> _MATERIAL SUPPLIED_
(* ===== verification/Channel.v ===== *)
(** * Channels ([include/fiber_channel.h])

    The bounded channel is a ring buffer with many senders and one receiver: a
    sender claims a position by a compare-and-swap on [high] and writes the cell
    afterwards; the receiver empties the cell before it advances [low], and
    sleeps on the signal when it finds nothing.  The signal is the flag that
    [Signal] shows [fiber_signal_t] to be: a raise sets it, a wait takes it. *)

From S2P Require Import Prelude RingBuffer.

(** ** Allocation *)

(** [sizeof(fiber_bounded_channel_t)]: two padded counters, an [mpsc_fifo_t]
    (a padded pointer and a pointer), a pointer and two 32-bit fields. *)
Definition sizeof_fiber_bounded_channel : Z := 64 + 64 + (64 + 8) + 8 + 4 + 4.

(** The [uint32_t required_size] passed to [calloc]. *)
Definition channel_required_size (power_of_2_size : Z) : Z :=
  let size := u32 (Z.shiftl 1 power_of_2_size) in
  u32 (sizeof_fiber_bounded_channel + size * sizeof_ptr).

(** ** State *)

(** [high], [low], [size], [power_of_2_mod] and [buffer] are those of a [ring];
    no signal means that the receiver spins. *)
Record bchan := BChan { bc_ring : ring Z; bc_signal : option bool }.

> _WHAT YOU HAVE TO DO_
The lines from the one with "no signal means" through the final line of the data are to be reproduced exactly, both included, with no other lines.

> _ANSWER TO THIS TASK_
    no signal means that the receiver spins. *)
Record bchan := BChan { bc_ring : ring Z; bc_signal : option bool }.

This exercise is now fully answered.